SAN FRANCISCO -- California Republican Senate candidate Carly Fiorina is expected to be released from the hospital Wednesday, one day after being admitted for an infection related to reconstructive surgery performed this summer after her successful treatment for breast cancer.
Fiorina's campaign said she has been successfully treated for the infection, and can "resume her busy campaign schedule tomorrow."
The 56-year-old's battle against Sen. Barbara Boxer, D-Calif., could determine which political party controls the U.S. Senate.
California is known for palm trees, beautiful weather, and a laid back outlook. It's also known as being a liberal bastion of the West Coast.
In this turbulent election year, that could all change as a result of the Golden State's Senate race.
Boxer got her start in politics in Marin County. Fiorina owns a home in nearby Los Altos Hills. She hopes to launch her political career by taking down the three-term senator.
Fiorina, a former chief executive officer of Hewlett Packard, is running neck-and-neck against incumbent Sen. Boxer. It's a competitive race that has generated excitement among women who appear to be more motivated than ever by their choices.
"I have never been involved in a campaign before," said Paige Morrow, a campaign volunteer from Loomis. "Never volunteered before. This is the first time. We are so excited about her. We really think she's going to make a difference in Washington."
During a recent campaign event, Fiorina explained what's driving the surge among women.
"Women are extremely motivated this year by the issues that are affecting their families," Fiorina said. "And the issues that are affecting women's families are jobs. The issues affecting women's families are the debt that are piling up in Washington, D.C."

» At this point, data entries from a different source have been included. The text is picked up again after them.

(** C6 at a group without links that receives the batch with one broadcast
    envelope from [id_a]: the envelope is accepted, the handler throws a
    [TypeError], and no link for [id_a] exists afterwards. *)
Theorem unknown_sender_is_not_linked :
  accepts group_alone envelope_from_a = true /\
  _handleSocketMessage (fun _ => sample_transport) [envelope_from_a]
    group_alone
  = (Throw TypeError, group_alone, []) /\
  getPeer id_a group_alone = None.
Proof. repeat split. Qed.

End RelayFacts.

(** ** PeerConnection: politeness *)

Section PolitenessFacts.
Import PeerConnection.

Lemma negotiate_polite (c : option string) (d : option description)
    (tr : transport) (p : PeerConnection.t) :
  _polite (fst (negotiate c d tr p)) = _polite p.
Proof.
  unfold negotiate.
  destruct p as [l r ignoring making polite conn ch]. simpl.
  destruct d as [d|].
  - destruct (is_offer d), making, conn, polite,
      (is_stable (tr_signalingState tr)), (tr_setRemoteDescription tr),
      (tr_setLocalDescription tr); reflexivity.
  - destruct c as [c|]; [|reflexivity].
    destruct conn, ignoring, (tr_addIceCandidate tr); reflexivity.
Qed.

Lemma close_polite (p : PeerConnection.t) :
  _polite (fst (close p)) = _polite p.
Proof.
  unfold close, closeDataChannel, closeConnection.
  destruct p as [l r ignoring making polite conn ch]. simpl.
  destruct ch, conn; reflexivity.
Qed.

Lemma step_polite (a : action) (p : PeerConnection.t) :
  _polite (fst (step a p)) = _polite p.
Proof.
  destruct a as [c d tr| |tr|st|st|ty|msg|]; simpl.
  - apply negotiate_polite.
  - unfold negotiationNeeded_begin. simpl. now destruct (connection p).
  - reflexivity.
  - unfold _handleDataChannel. now destruct (channel p).
  - now destruct (channel p).
  - unfold _handleDataChannelStateChange.
    destruct (String.eqb ty "closing").
    + pose proof (close_polite p) as H. now destruct (close p).
    + now destruct (String.eqb ty "open").
  - reflexivity.
  - apply close_polite.
Qed.

Lemma steps_polite (l : list action) :
  forall p, _polite (steps l p) = _polite p.
Proof.
  induction l as [|a l IH]; intros p; simpl; [reflexivity|].
  now rewrite IH, step_polite.
Qed.

Lemma string_gtb_antisym (a b : string) :
  a <> b -> string_gtb b a = negb (string_gtb a b).
Proof.
  intros Hne. unfold string_gtb.
  rewrite (String.compare_antisym a b).
  destruct (String.compare b a) eqn:E; simpl; try reflexivity.
  apply String.compare_eq_iff in E. congruence.
Qed.

(** C7. A link is polite exactly when its local id compares greater than
    its remote id, so of the two ends of a link between distinct ids one
    is polite and the other is not; nothing that happens to the link
    afterwards changes the flag. When an offer collides, the impolite
    side sets its ignore flag and returns without touching the
    connection; the polite side clears the flag and applies the remote
    description, and answers with its local description once the
    connection has accepted both. *)
Theorem politeness (localId remoteId : string) (desc : option description)
    (tr0 : transport) :
  localId <> remoteId ->
  let link := fst (new localId remoteId desc tr0) in
  (_polite link = true <-> String.compare localId remoteId = Gt) /\
  _polite (fst (new remoteId localId desc tr0)) = negb (_polite link) /\
  (forall acts, _polite (steps acts link) = _polite link) /\
  (forall (p : PeerConnection.t) (c : option string) (d : description)
          (tr : transport),
     is_offer d = true ->
     offer_collision p tr ->
     (_polite p = false ->
        negotiate c (Some d) tr p = (with_ignoreOffer true p, [])) /\
     (_polite p = true -> connection p = true ->
        exists rest,
          negotiate c (Some d) tr p
          = (with_ignoreOffer false p, SetRemoteDescription d :: rest) /\
          (tr_setRemoteDescription tr = true ->
           tr_setLocalDescription tr = true ->
           rest = [SetLocalDescription;
                   SendOutOfBand None (Some (tr_localDescription tr))]))).
Proof.
  intros Hne link.
  assert (Hnew : forall l r, _polite (fst (new l r desc tr0)) = string_gtb l r).
  { intros l r. unfold new. destruct desc as [d|].
    - now rewrite negotiate_polite.
    - reflexivity. }
  split; [|split; [|split]].
  - unfold link. rewrite Hnew. unfold string_gtb.
    destruct (String.compare localId remoteId); split; congruence.
  - unfold link. rewrite !Hnew. now apply string_gtb_antisym.
  - intros acts. apply steps_polite.
  - intros p c d tr Hoffer Hcol. unfold negotiate. rewrite Hoffer.
    assert (Hc : (if _makingOffer p then Some true
                  else if connection p
                       then Some (negb (is_stable (tr_signalingState tr)))
                       else None) = Some true).
    { destruct Hcol as [->|[-> ->]]; [reflexivity|].
      now destruct (_makingOffer p). }
    rewrite Hc. split.
    + intros Hp. simpl. now rewrite Hp.
    + intros Hp Hconn. simpl. rewrite Hp, Hconn. simpl.
      destruct (tr_setRemoteDescription tr), (tr_setLocalDescription tr);
        simpl; eexists; (split; [reflexivity|]); intros; congruence.
Qed.

Lemma politeness_witness :
  _polite (fst (new id_b id_a None sample_transport)) = true /\
  _polite (fst (new id_a id_b None sample_transport)) = false /\
  negotiate None (Some sample_offer) sample_transport
    (fst (new id_a id_b None sample_transport))
  = (with_ignoreOffer true (fst (new id_a id_b None sample_transport)), []).
Proof.
  assert (Hne : id_a <> id_b) by discriminate.
  destruct (@politeness id_a id_b None sample_transport Hne)
    as (_ & Hother & _ & Hcollide).
  split; [|split].
  - rewrite Hother. reflexivity.
  - reflexivity.
  - apply (Hcollide (fst (new id_a id_b None sample_transport)) None
             sample_offer sample_transport); [reflexivity| |reflexivity].
    right. split; reflexivity.
Defined.

End PolitenessFacts.

(** ** NextState: two peers *)

Section NextStateMore.
Import NextState.

(** X1. Two peers that each adopted a proposal never both accept the other's:
    the one that is ahead rejects, and at equal times at most one ticket
    is the larger. The peers cannot swap states. *)
Theorem never_both_accept (S1 S2 : NextState.t) (p1 p2 : proposal) :
  ~ (accept (evaluate (advance S1 p1) p2) = true /\
     accept (evaluate (advance S2 p2) p1) = true).
Proof.
  unfold advance, new, evaluate. simpl. intros [H1 H2].
  destruct (Z.gtb_spec (p_time p2) (p_time p1)) as [Hgt|Hle].
  - destruct (Z.gtb_spec (p_time p1) (p_time p2)); [lia|].
    destruct (Z.eqb_spec (p_time p1) (p_time p2)); [lia|].
    destruct (p_time p1 <? p_time p2); discriminate.
  - destruct (Z.eqb_spec (p_time p2) (p_time p1)) as [E|Hne].
    + rewrite E in H2.
      destruct (Z.gtb_spec (p_time p1) (p_time p1)); [lia|].
      rewrite Z.eqb_refl in H2.
      destruct (value_eqb (p_next p2) _); [discriminate|].
      destruct (value_eqb (p_next p1) _); [discriminate|].
      destruct (Qgtb (p_lottery p2) (p_lottery p1)) eqn:E1; [|discriminate].
      destruct (Qgtb (p_lottery p1) (p_lottery p2)) eqn:E2; [|discriminate].
      apply Qgtb_true_iff in E1, E2.
      exact (Qlt_irrefl _ (Qlt_trans _ _ _ E1 E2)).
    + destruct (p_time p2 <? p_time p1); discriminate.
Qed.

(** X2. Time never runs backwards: a proposal that is accepted leads to a
    state whose time is not earlier than the local one, and it keeps the
    local time only by winning the lottery with a strictly larger
    ticket. *)
Theorem accepted_never_older (local : NextState.t) (p : proposal) :
  accept (evaluate local p) = true ->
  time local <= time (advance local p) /\
  (time (advance local p) = time local ->
   rcode (evaluate local p) = LOTTERY_LOST /\
   (lottery local < lottery (advance local p))%Q).
Proof.
  unfold evaluate, advance, new. simpl.
  destruct (Z.gtb_spec (p_time p) (time local)).
  - intros _. split; [lia|]. intros. lia.
  - destruct (Z.eqb_spec (p_time p) (time local)).
    + destruct (value_eqb (p_next p) (state local)); [discriminate|].
      destruct (Qgtb (p_lottery p) (lottery local)) eqn:E; [|discriminate].
      intros _. split; [lia|]. intros _. split; [reflexivity|].
      now apply Qgtb_true_iff.
    + destruct (p_time p <? time local); discriminate.
Qed.

Lemma accepted_never_older_witness :
  time state_s0 <= time (advance state_s0 proposal_s1).
Proof.
  exact (proj1 (@accepted_never_older state_s0 proposal_s1 eq_refl)).
Defined.

(** X3. While the time is a safe integer, a proposal made by a peer at
    the same time is always accepted, as ADVANCE when the two states agree
    and as ADVANCE_SHIFT when they do not, whatever the tickets, and
    adopting it moves the time on by exactly one step. *)
Theorem proposal_from_same_time (S S' : NextState.t) (draw : Q) (X : value) :
  Double.is_safe (time S) ->
  time S' = time S ->
  evaluate S (propose S' draw X)
  = mkResult true
      (if value_eqb (state S') (state S) then ADVANCE else ADVANCE_SHIFT) /\
  time (advance S (propose S' draw X)) = time S + 1.
Proof.
  intros Hsafe Ht. unfold evaluate, propose, advance, new.
  cbn [time state lottery p_time p_next p_state p_lottery].
  rewrite Ht, (plus_one_safe Hsafe).
  destruct (Z.gtb_spec (time S + 1) (time S)); [|lia].
  destruct (Z.gtb_spec (time S + 1) (time S + 1)); [lia|].
  split; [|reflexivity].
  now destruct (value_eqb (state S') (state S)).
Qed.

Lemma proposal_from_same_time_witness :
  evaluate state_s0 proposal_s1 = mkResult true ADVANCE.
Proof.
  refine (proj1 (@proposal_from_same_time state_s0 state_s0 (3 # 4)
                   (VStr "s1") _ eq_refl)).
  unfold Double.is_safe. simpl. lia.
Defined.

(** At the time [2 ^ 53] the clock stops: [time + 1] is [time], a
    proposal made there carries the local time and is no longer an
    ADVANCE. *)
Example clock_stops_at_two_pow_53 :
  let S := NextState.mk (VStr "s") (2 ^ 53) (1 # 2) in
  p_time (propose S (3 # 4) (VStr "n")) = 2 ^ 53 /\
  evaluate S (propose S (3 # 4) (VStr "n")) = mkResult true LOTTERY_LOST.
Proof. split; vm_compute; reflexivity. Qed.

End NextStateMore.

(** ** PeerConnection: closing and the offer window *)

Section LinkMore.
Import PeerConnection.

(** X10. [close] lets go of the data channel and the connection; closing
    again does nothing, and a [send] on the closed link throws a
    [TypeError]. *)
Theorem close_idempotent (p : PeerConnection.t) (msg : string) :
  channel (fst (close p)) = None /\
  connection (fst (close p)) = false /\
  close (fst (close p)) = (fst (close p), []) /\
  send msg (fst (close p)) = (Throw TypeError, []).
Proof.
  destruct p as [l r ignoring making polite conn ch].
  unfold close, closeDataChannel, closeConnection, send.
  destruct ch, conn; simpl; repeat split.
Qed.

Boxer, who has been getting high-profile assistance from the White House, declined several CBN News requests for an interview. However, there are plenty of people who support her.
"I would probably just vote for Boxer," said Connor Spencer of San Francisco.
"I so want to vote for a woman with such a great business background," said Even Blosson of San Francisco. "So Carly kind of fits the bill in some ways. I would love to vote for her, but I don't agree with her policies, her issues and even her background in business."
In a state saddled with money woes and an unemployment rate above 12 percent, jobs are a major concern. It's also a central theme in television commercials aired by both sides.
"My dad was laid off recently and I just feel like jobs are really important in California," said voter Stephanie Silveira. "We need to get things fixed here."
In less than one week, California voters will decide who they think will do the best job representing them in Washington.